Material for this task section start

(** At the end of the range the buffer is written. *)
Lemma sst_flushed accepted last_pushed threshold t t' b :
  handle_sst_progress accepted a last_pushed true threshold t = Ok t' -> ~ buffered a (t_buffers t') b.
Proof.
  unfold handle_sst_progress. destruct (buffer_of a (t_buffers t)) as [buf|] eqn:Hbuf.
  - intros ([[s' buf'] flushed] & Hfl & [= <-])%bind_Ok. unfold flush_sst in Hfl. rewrite orb_true_r in Hfl. cbn [negb] in Hfl.
    apply bind_Ok in Hfl as ([s1 buf1] & Hfl & [= _ -> _]). apply sst_flush_ok in Hfl as (_ & _ & -> & _).
    unfold buffered. cbn [t_buffers]. rewrite buffer_set. apply not_elem_of_nil.
  - intros [= <-]. unfold buffered. rewrite Hbuf. apply not_elem_of_nil.
Qed.

(** The progress that a request records only skips settled slivers. *)
Definition progress_ok (P : BlobId -> Prop) (s s' : ShardStorage) : Prop :=
  shard_sync_progress s' = shard_sync_progress s \/
  exists id, shard_sync_progress s' = Some (mk_sync_progress id a) /\
    forall b, P b -> ~ id_lt id b -> settled s' (a, b).

Lemma set_progress_extends s p : extends s (set_sync_progress p s).
Proof. split; [done| |done]. by intros [[] ?]. Qed.

Lemma accounted_settled t b : ~ buffered a (t_buffers t) b -> accounted a t b -> settled (t_batch t) (a, b).
Proof. intros Hb [?|[?|?]]; [by left|by right|done]. Qed.

Lemma handle_sst_ok accepted last_pushed end_of_range threshold t t' : transfer_ok t ->
  handle_sst_progress accepted a last_pushed end_of_range threshold t = Ok t' ->
  rest t' = rest t /\ transfer_ok t' /\ extends (t_batch t) (t_batch t') /\
  (forall b, accounted a t b -> accounted a t' b) /\
  (shard_sync_progress (t_batch t') = shard_sync_progress (t_batch t) \/
   exists id, last_pushed = Some id /\ shard_sync_progress (t_batch t') = Some (mk_sync_progress id a) /\
     forall b, accounted a t b -> settled (t_batch t') (a, b)).
Proof.
  intros Ht. unfold handle_sst_progress. destruct (buffer_of a (t_buffers t)) as [buf|] eqn:Hbuf.
  2: { intros [= <-]. split_and!; [done|done|reflexivity|done|by left]. }
  intros ([[s' buf'] flushed] & Hfl & [= <-])%bind_Ok. unfold flush_sst in Hfl. destruct (negb _).
  - injection Hfl as <- <- <-. split_and!; [done|exact Ht|reflexivity| |by left].
    intros b [?|[?|Hb]]; [by left|by right; left|right; right]. unfold buffered in *. cbn [t_buffers].
    rewrite Hbuf in Hb. by rewrite buffer_set.
  - apply bind_Ok in Hfl as ([s1 buf1] & Hfl & [= -> -> <-]). apply sst_flush_ok in Hfl as (He & Hp & -> & Hst).
    set (s2 := match last_pushed with Some id => _ | None => _ end).
    assert (extends s' s2) as He2 by (unfold s2; destruct last_pushed; [apply set_progress_extends|reflexivity]).
    assert (forall b, accounted a t b -> settled s2 (a, b)) as Hset.
    { intros b Hb. apply (settled_extends s'); [done|]. destruct Hb as [?|[?|Hb]]; [left; by apply He|right; by apply He|].
      left. apply Hst. unfold buffered in Hb. by rewrite Hbuf in Hb. }
    split_and!; [done|exact Ht|by etransitivity| |].
    + intros b [?|?]%Hset; [by left|by right; left].
    + unfold s2 in *. destruct last_pushed as [id|]; [right|by left]. exists id. split_and!; [done|done|]. exact Hset.
Qed.
(** An owner that sends nothing of the primary slivers after the first blob. *)
Definition partial_owner (a : Axis) (start : BlobId) : outcome SyncShardClientError (list (BlobId * Sliver)) :=
  Ok match a with
     | Primary => if bool_decide (start = blob_a) then [(blob_a, (Primary, sliver_of 1))] else []
     | Secondary => if bool_decide (start = blob_a) then [(blob_a, (Secondary, sliver_of 3))]
                    else [(blob_b, (Secondary, sliver_of 4))]
     end.

(** A recovery that succeeds. *)
Definition recovers (x : Axis * BlobId) : option RecoveryResult := Some (Recovered (sliver_of 2)).

Definition synced (config : ShardSyncConfig) : outcome SyncShardClientError (ShardStorage * SstBuffers) :=
  start_sync_shard_before_epoch_impl 5 two_blobs 2 config false partial_owner [recovers]
    (record_start_shard_sync new_shard) (mk_buffers None None).

Definition synced_shard (config : ShardSyncConfig) : ShardStorage :=
  match synced config with Ok (s, _) => s | _ => new_shard end.

Definition synced_buffers (config : ShardSyncConfig) : SstBuffers :=
  match synced config with Ok (_, b) => b | _ => mk_buffers None None end.

Lemma synced_ok config : is_ok (synced config) = true ->
  synced config = Ok (synced_shard config, synced_buffers config).
Proof. unfold synced_shard, synced_buffers. by destruct (synced config) as [[]| |]. Qed.

Lemma plain_synced : synced plain_config = Ok (synced_shard plain_config, synced_buffers plain_config).
Proof. apply synced_ok. vm_compute. reflexivity. Qed.

Lemma sync_run_is_complete_witness :
  status (synced_shard plain_config) = ShardActive /\ pending_recover_slivers (synced_shard plain_config) = ∅ /\
  shard_sync_progress (synced_shard plain_config) = None /\
  forall b a, b ∈ certified_blob_info_iter_before_epoch two_blobs 2 None ->
    stored (synced_shard plain_config) (a, b) \/ exists results, results ∈ [recovers] /\ gives_up (results (a, b)) = true.
Proof.
  apply (sync_run_is_complete plain_config 5 two_blobs 2 false partial_owner [recovers] new_shard (synced_shard plain_config)
    (synced_buffers plain_config)).
  - reflexivity.
  - exact plain_synced.
Defined.

Definition these_tables (t : BlobInfoTable) (e : Epoch) : Prop := t = two_blobs /\ e = 2.
(* ===== verification/QuiltIndex.v ===== *)
(** * Blobs of a quilt and their index

    Models the identifiers, blobs and versions of encoding/quilt_encoding.rs, its
    trait [QuiltIndexApi], and the quilt patches, patch identifiers and the index
    of metadata.rs.  The text of error messages is not modelled, and the missing
    identifiers that an error lists are a set.  Of Rust's [String] the code uses that
    it is a sequence of Unicode scalar values, and its length that of its UTF-8
    encoding; strings are compared byte by byte, which for UTF-8 is the order of the
    scalar values. *)

From stdpp Require Import sorting.
From S2P Require Import Prelude Core.

(** ** Strings *)

Definition rstring := list Z.

(** [char::len_utf8] and [str::len]. *)
Definition len_utf8 (c : Z) : Z :=
  if c <? 2 ^ 7 then 1 else if c <? 2 ^ 11 then 2 else if c <? 2 ^ 16 then 3 else 4.
Definition str_len (s : rstring) : Z := foldr Z.add 0 (len_utf8 <$> s).

Definition in_range (a b c : Z) : bool := (a <=? c) && (c <=? b).

(** [char::is_control]: the general category Cc. *)
Definition is_control (c : Z) : bool := in_range 0 31 c || in_range 127 159 c.

(** [char::is_whitespace]: the property White_Space. *)
Definition is_whitespace (c : Z) : bool :=
  in_range 9 13 c || (c =? 32) || (c =? 133) || (c =? 160) || (c =? 5760) ||
  in_range 8192 8202 c || in_range 8232 8233 c || (c =? 8239) || (c =? 8287) || (c =? 12288).

(** [str::trim_end]. *)
Fixpoint trim_start (s : rstring) : rstring :=
  match s with
  | c :: s' => if is_whitespace c then trim_start s' else s
  | [] => []
  end.
Definition trim_end (s : rstring) : rstring := reverse (trim_start (reverse s)).

(** [str::cmp]. *)
Fixpoint str_leb (s t : rstring) : bool :=
  match s, t with
  | [], _ => true
  | _ :: _, [] => false
  | c :: s, d :: t => (c <? d) || ((c =? d) && str_leb s t)
  end.

Definition str_le (s t : rstring) : Prop := str_leb s t = true.

#[export] Instance str_le_dec : RelDecision str_le.
Proof. intros s t. unfold str_le. apply _. Defined.

#[export] Instance str_le_refl : Reflexive str_le.
Proof. intros s. unfold str_le. induction s as [|c s IH]; [done|]. cbn. by rewrite IH, Z.eqb_refl, orb_true_r. Qed.

#[export] Instance str_le_trans : Transitive str_le.
Proof.
  unfold str_le. intros s. induction s as [|c s IH]; intros [|d t] [|e u]; cbn; try done.
  rewrite !orb_true_iff, !andb_true_iff, !Z.ltb_lt, !Z.eqb_eq. intros [|[]] [|[]]; [left; lia..|].
  right. split; [lia|by eapply IH].
Qed.

#[export] Instance str_le_antisymm : AntiSymm (=) str_le.
Proof.
  unfold str_le. intros s. induction s as [|c s IH]; intros [|d t]; cbn; try done.
  rewrite !orb_true_iff, !andb_true_iff, !Z.ltb_lt, !Z.eqb_eq.
  intros [|[-> Hst]] [|[? Hts]]; try lia. f_equal. auto.
Qed.

#[export] Instance str_le_total : Total str_le.
Proof.
  unfold str_le. intros s. induction s as [|c s IH]; intros [|d t]; cbn; auto.
  rewrite !orb_true_iff, !andb_true_iff, !Z.ltb_lt, !Z.eqb_eq.
  destruct (Z.lt_trichotomy c d) as [?|[->|?]]; auto. destruct (IH t); auto.
Qed.

(** ** Errors *)

Definition Tags := gmap rstring rstring.

Inductive QuiltError :=
| BlobsNotFoundInQuilt (identifiers : gset rstring)
| QuiltVersionMismatch (version expected : byte)
| InvalidFormatNotAligned
| FailedToExtractQuiltIndexSize
| QuiltIndexSerDerError
| MissingSlivers (slivers : list SliverIndex)
| MissingQuiltIndex
| TooManyBlobs (n_blobs max_n_blobs : nat)
| QuiltOversize
| IndexOutOfBounds (index max_index : nat)
| InsufficientQuiltData (requested available : nat)
| EmptyInput
| InvalidIdentifier
| DuplicateIdentifier (identifier : rstring)
| FailedToDecodeExtension
| InvalidQuiltData
| Other
| ColumnSizeMismatch (expected actual : nat).

#[export] Instance QuiltError_eq_dec : EqDecision QuiltError.
Proof. solve_decision. Defined.

Definition QUILT_INDEX_SIZE_BYTES_LENGTH : nat := 4.
Definition QUILT_VERSION_BYTES_LENGTH : nat := 1.
Definition BLOB_IDENTIFIER_SIZE_BYTES_LENGTH : nat := 2.
Definition TAGS_SIZE_BYTES_LENGTH : nat := 2.
Definition MAX_BLOB_IDENTIFIER_BYTES_LENGTH : Z := 2 ^ (8 * 2) - 1.
Definition QUILT_INDEX_PREFIX_SIZE : nat := QUILT_INDEX_SIZE_BYTES_LENGTH + QUILT_VERSION_BYTES_LENGTH.
Definition MAX_NUM_SLIVERS_FOR_QUILT_INDEX : nat := 10.
Definition QUILT_VERSION_BYTE : byte := x01.
Definition BLOB_HEADER_SIZE : nat := 6.

Definition validate_quilt_identifier (identifier : rstring) : outcome QuiltError unit :=
  ensure (negb (MAX_BLOB_IDENTIFIER_BYTES_LENGTH <? str_len identifier)) InvalidIdentifier;;
  ensure (negb (bool_decide (identifier = []))) InvalidIdentifier;;
  ensure (bool_decide (trim_end identifier = identifier)) InvalidIdentifier;;
  ensure (negb (existsb is_control identifier)) InvalidIdentifier.

(** ** Versions *)

Inductive QuiltVersionEnum := QuiltVersionV1.

Definition quilt_version_try_from (value : byte) : outcome QuiltError QuiltVersionEnum :=
  if bool_decide (value = QUILT_VERSION_BYTE) then Ok QuiltVersionV1 else Err Other.

Definition new_from_sliver (sliver : list byte) : outcome QuiltError QuiltVersionEnum :=
  ensure (negb (bool_decide (sliver = []))) EmptyInput;;
  b ← index sliver 0;
  quilt_version_try_from b.

Definition get_quilt_version_byte (data : list byte) : outcome QuiltError byte :=
  ok_or (head data) EmptyInput.

Definition get_quilt_version_enum (data : list byte) : outcome QuiltError QuiltVersionEnum :=
  b ← get_quilt_version_byte data; quilt_version_try_from b.

Definition check_quilt_version (data : list byte) : outcome QuiltError unit :=
  b ← get_quilt_version_byte data;
  ensure (bool_decide (b = QUILT_VERSION_BYTE)) (QuiltVersionMismatch b QUILT_VERSION_BYTE).

(** ** Blobs *)

(** Borrowed and owned data are the same bytes. *)
Record QuiltStoreBlob := mk_store_blob {
  store_data : list byte;
  identifier : rstring;
  tags : Tags;
}.

#[export] Instance QuiltStoreBlob_eq_dec : EqDecision QuiltStoreBlob.
Proof. solve_decision. Defined.

Definition store_blob_new (blob : list byte) (identifier : rstring) : outcome QuiltError QuiltStoreBlob :=
  validate_quilt_identifier identifier;;
  Ok (mk_store_blob blob identifier ∅).

Definition with_tags (self : QuiltStoreBlob) (t : Tags) : QuiltStoreBlob :=
  mk_store_blob (store_data self) (identifier self) t.

(** ** Patches *)

Record QuiltPatchV1 := mk_patch {
  start_index : Z;
  end_index : Z;
  patch_identifier : rstring;
  patch_tags : Tags;
}.

#[export] Instance QuiltPatchV1_eq_dec : EqDecision QuiltPatchV1.
Proof. solve_decision. Defined.

Definition patch_new_with_tags (identifier : rstring) (t : Tags) : outcome QuiltError QuiltPatchV1 :=
  validate_quilt_identifier identifier;;
  Ok (mk_patch 0 0 identifier t).

Definition set_range (p : QuiltPatchV1) (start_index end_index : Z) : QuiltPatchV1 :=
  mk_patch start_index end_index (patch_identifier p) (patch_tags p).

Definition has_matched_tag (p : QuiltPatchV1) (target_tag target_value : rstring) : bool :=
  bool_decide (patch_tags p !! target_tag = Some target_value).

(** [(start..end).map(SliverIndex::new)], of patches and of their identifiers. *)
Definition sliver_indices (start_index end_index : Z) : list SliverIndex :=
  (fun i => mk_sliver_index (Z.of_nat i)) <$>
    seq (Z.to_nat start_index) (Z.to_nat end_index - Z.to_nat start_index).

(** The fields of a patch that serde writes: [start_index] is skipped, and has
    its default value when a patch is read. *)
Definition wire_patch : Type := Z * rstring * Tags.
Definition patch_to_wire (p : QuiltPatchV1) : wire_patch := (end_index p, patch_identifier p, patch_tags p).
Definition patch_from_wire (w : wire_patch) : QuiltPatchV1 :=
  let '(e, i, t) := w in mk_patch 0 e i t.

Record QuiltPatchInternalIdV1 := mk_internal_id { id_start_index : Z; id_end_index : Z }.

Definition quilt_patch_internal_id (p : QuiltPatchV1) : QuiltPatchInternalIdV1 :=
  mk_internal_id (start_index p) (end_index p).

Definition internal_id_to_bytes (i : QuiltPatchInternalIdV1) : list byte :=
  [QUILT_VERSION_BYTE] ++ le_bytes 2 (id_start_index i) ++ le_bytes 2 (id_end_index i).

Definition internal_id_from_bytes (bytes : list byte) : outcome QuiltError QuiltPatchInternalIdV1 :=
  ensure (length bytes =? 5)%nat Other;;
  b ← index bytes 0;
  ensure (bool_decide (b = QUILT_VERSION_BYTE)) (QuiltVersionMismatch b QUILT_VERSION_BYTE);;
  s ← slice 1 3 bytes;
  e ← slice 3 5 bytes;
  Ok (mk_internal_id (le_value s) (le_value e)).

(** ** The index *)

Record QuiltIndexV1 := mk_index { quilt_patches : list QuiltPatchV1 }.

#[export] Instance QuiltIndexV1_eq_dec : EqDecision QuiltIndexV1.
Proof. solve_decision. Defined.

Fixpoint populate_start_indices_from (prev_end_index : Z) (patches : list QuiltPatchV1) : list QuiltPatchV1 :=
  match patches with
  | [] => []
  | p :: patches => set_range p prev_end_index (end_index p) :: populate_start_indices_from (end_index p) patches
  end.

Definition populate_start_indices (self : QuiltIndexV1) (first_start : Z) : QuiltIndexV1 :=
  mk_index (populate_start_indices_from first_start (quilt_patches self)).

(** [patches.filter(|patch| identifiers.remove(patch.identifier()))] with the
    identifiers that are left. *)
Fixpoint remove_matching (identifiers : gset rstring) (patches : list QuiltPatchV1) :
    list QuiltPatchV1 * gset rstring :=
  match patches with
  | [] => ([], identifiers)
  | p :: patches =>
    if bool_decide (patch_identifier p ∈ identifiers) then
      let '(matched, rest) := remove_matching (identifiers ∖ {[patch_identifier p]}) patches in
      (p :: matched, rest)
    else remove_matching identifiers patches
  end.

Definition get_quilt_patches_by_identifiers (self : QuiltIndexV1) (identifiers : list rstring) :
    outcome QuiltError (list QuiltPatchV1) :=
  let '(patches, rest) := remove_matching (list_to_set identifiers) (quilt_patches self) in
  ensure (bool_decide (rest = ∅)) (BlobsNotFoundInQuilt rest);;
  Ok patches.

Definition get_quilt_patches_by_tag (self : QuiltIndexV1) (target_tag target_value : rstring) :
    list QuiltPatchV1 :=
  List.filter (fun p => has_matched_tag p target_tag target_value) (quilt_patches self).

Definition patch_sliver_indices (p : QuiltPatchV1) : list SliverIndex :=
  sliver_indices (start_index p) (end_index p).

Definition get_sliver_indices_for_tag (self : QuiltIndexV1) (target_tag target_value : rstring) :
    list SliverIndex :=
  concat (patch_sliver_indices <$>
    List.filter (fun p => has_matched_tag p target_tag target_value) (quilt_patches self)).

Definition get_sliver_indices_for_identifiers (self : QuiltIndexV1) (identifiers : list rstring) :
    outcome QuiltError (list SliverIndex) :=
  let '(patches, rest) := remove_matching (list_to_set identifiers) (quilt_patches self) in
  ensure (bool_decide (rest = ∅)) (BlobsNotFoundInQuilt rest);;
  Ok (concat (patch_sliver_indices <$> patches)).

(** The identifier of a patch is read back from its bytes. *)
Lemma internal_id_roundtrip i : 0 <= id_start_index i < 2 ^ 16 -> 0 <= id_end_index i < 2 ^ 16 ->
  internal_id_from_bytes (internal_id_to_bytes i) = Ok i.
Proof.
  destruct i as [s e]. cbn [id_start_index id_end_index]. intros Hs He. unfold internal_id_from_bytes.
  change (length (internal_id_to_bytes (mk_internal_id s e)) =? 5)%nat with true.
  change (index (internal_id_to_bytes (mk_internal_id s e)) 0) with (@Ok QuiltError _ QUILT_VERSION_BYTE).
  cbn [ensure mbind outcome_bind]. rewrite bool_decide_true by done. cbn [ensure mbind outcome_bind].
  change (slice 1 3 (internal_id_to_bytes (mk_internal_id s e))) with (@Ok QuiltError _ (le_bytes 2 s)).
  change (slice 3 5 (internal_id_to_bytes (mk_internal_id s e))) with (@Ok QuiltError _ (le_bytes 2 e)).
  cbn [mbind outcome_bind]. by rewrite !le_value_le_bytes.
Qed.
(* ===== verification/Quilt.v ===== *)
(** * Quilts

    Models encoding/quilt_encoding.rs: a quilt packs blobs into the columns of
    the message matrix of one large blob, after an index.  The file holds the
    format of a blob in a quilt, the size of the symbols, the encoder
    [construct_quilt], and the two readers: [QuiltV1] has the whole quilt and
    [QuiltDecoderV1] some of its secondary slivers.  Both implement the interface
    [QuiltColumnRangeReader] for which decoding is written.  Sizes and positions
    are [nat]: they stay below the size of data in memory, except where they are
    read from the quilt, and those are compared at their width first.  The crate
    bcs is the class [Bcs]. *)

From stdpp Require Import sorting.
From S2P Require Import Prelude Core EncodingConfig Symbols ReedSolomon Merkle Metadata RecoverySymbols.
From S2P Require Import Slivers Loops BlobEncoder QuiltIndex.

(** ** Serialization

    [bcs::to_bytes], [bcs::serialized_size] and [bcs::from_bytes] at one type;
    their errors carry no information here. *)
Class Bcs (T : Type) := {
  bcs_to_bytes : T -> option (list byte);
  bcs_serialized_size : T -> option nat;
  bcs_from_bytes : list byte -> option T;
}.

(** ** Arithmetic on [usize]

    A division panics for a zero divisor. *)
Definition ceil_div (a b : nat) : nat := (a / b + if (a mod b =? 0)%nat then 0 else 1)%nat.

Definition usize_div {E} (a b : nat) : outcome E nat := if (b =? 0)%nat then Panic else Ok (a / b)%nat.
Definition usize_rem {E} (a b : nat) : outcome E nat := if (b =? 0)%nat then Panic else Ok (a mod b)%nat.
Definition usize_div_ceil {E} (a b : nat) : outcome E nat :=
  if (b =? 0)%nat then Panic else Ok (ceil_div a b).
Definition usize_checked_sub (a b : nat) : option nat := if (b <=? a)%nat then Some (a - b)%nat else None.
(** A stored blob is decoded. *)
Lemma decode_blob_stored src c blob prefix t : get_header_and_extension_bytes blob = Ok prefix ->
  validate_quilt_identifier (identifier blob) = Ok tt -> stored src c (prefix ++ store_data blob) ->
  total_data_size src = Ok t -> length (prefix ++ store_data blob) <= t ->
  quilt_decode_blob src c = Ok blob.
Proof.
  intros Hp Hv Hs Ht Hl. apply prefix_shape in Hp as (sid & tb & h & Hi & Hls & Htb & -> & HL & Hr & Hm & Hht).
  unfold quilt_decode_blob. rewrite <- !(app_assoc (header_as_bytes h)) in Hs.
  assert (length (header_as_bytes h) = 6) as Hh6 by (unfold header_as_bytes; by rewrite !length_app, length_le_bytes).
  rewrite (stored_piece _ _ [] (header_as_bytes h) (((le_bytes 2 (len sid) ++ sid) ++ tb) ++ store_data blob)) by done.
  run. rewrite !Hh6. run. rewrite header_roundtrip, Ht by done. run.
  rewrite !length_app, Hh6, length_le_bytes in Hl. rewrite (proj2 (Z.leb_le _ _)) by lia. run.
  rewrite <- app_assoc in Hs. pose proof (decode_blob_identifier_stored _ _ _ _ _ _ Hs Hi Hls) as Hid.
  rewrite Hh6 in Hid. change BLOB_HEADER_SIZE with 6. rewrite Hid. run. rewrite HL, Nat2Z.id.
  unfold usize_checked_sub. rewrite (proj2 (Nat.leb_le _ _)) by lia. run. rewrite Hht. unfold tags_bytes in Htb.
  assert (store_blob_new (store_data blob) (identifier blob) = Ok (mk_store_blob (store_data blob) (identifier blob) ∅)) as Hnew.
  { unfold store_blob_new. by rewrite Hv. }
  case_bool_decide as Htags; cbn [negb].
  - subst tb. run. cbn [app length] in *. rewrite app_assoc, <- (app_nil_r (store_data blob)) in Hs.
    rewrite (stored_piece _ _ _ _ _ _ _ Hs) by (rewrite ?length_app, ?length_le_bytes; lia).
    run. rewrite (proj2 (Nat.eqb_eq _ _)) by lia. run. rewrite Hnew. run. unfold with_tags. cbn. rewrite <- Htags. by destruct blob.
  - destruct Htb as (st & Hst & Hlst & ->). rewrite app_assoc in Hs.
    pose proof (decode_blob_tags_stored _ _ _ _ _ _ Hs Hst Hlst) as Hdt.
    rewrite !length_app, !length_le_bytes, Hh6 in *. rewrite Hdt. run.
    rewrite (proj2 (Nat.leb_le _ _)) by lia. run. rewrite app_assoc, <- (app_nil_r (store_data blob)) in Hs.
    rewrite (stored_piece _ _ _ _ _ _ _ Hs) by (rewrite ?length_app, ?length_le_bytes; lia).
    run. rewrite (proj2 (Nat.eqb_eq _ _)) by lia. run. rewrite Hnew. run. unfold with_tags. cbn. by destruct blob.
Qed.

Material for this task section end

▶ [Assignment]: What you return should be exactly the lines above, starting at the one with "the message matrix" and ending at the one with "[construct_quilt], and the", and nothing else.

▶ [Response below]:
    the message matrix of one large blob, after an index.  The file holds the
    format of a blob in a quilt, the size of the symbols, the encoder
    [construct_quilt], and the two readers: [QuiltV1] has the whole quilt and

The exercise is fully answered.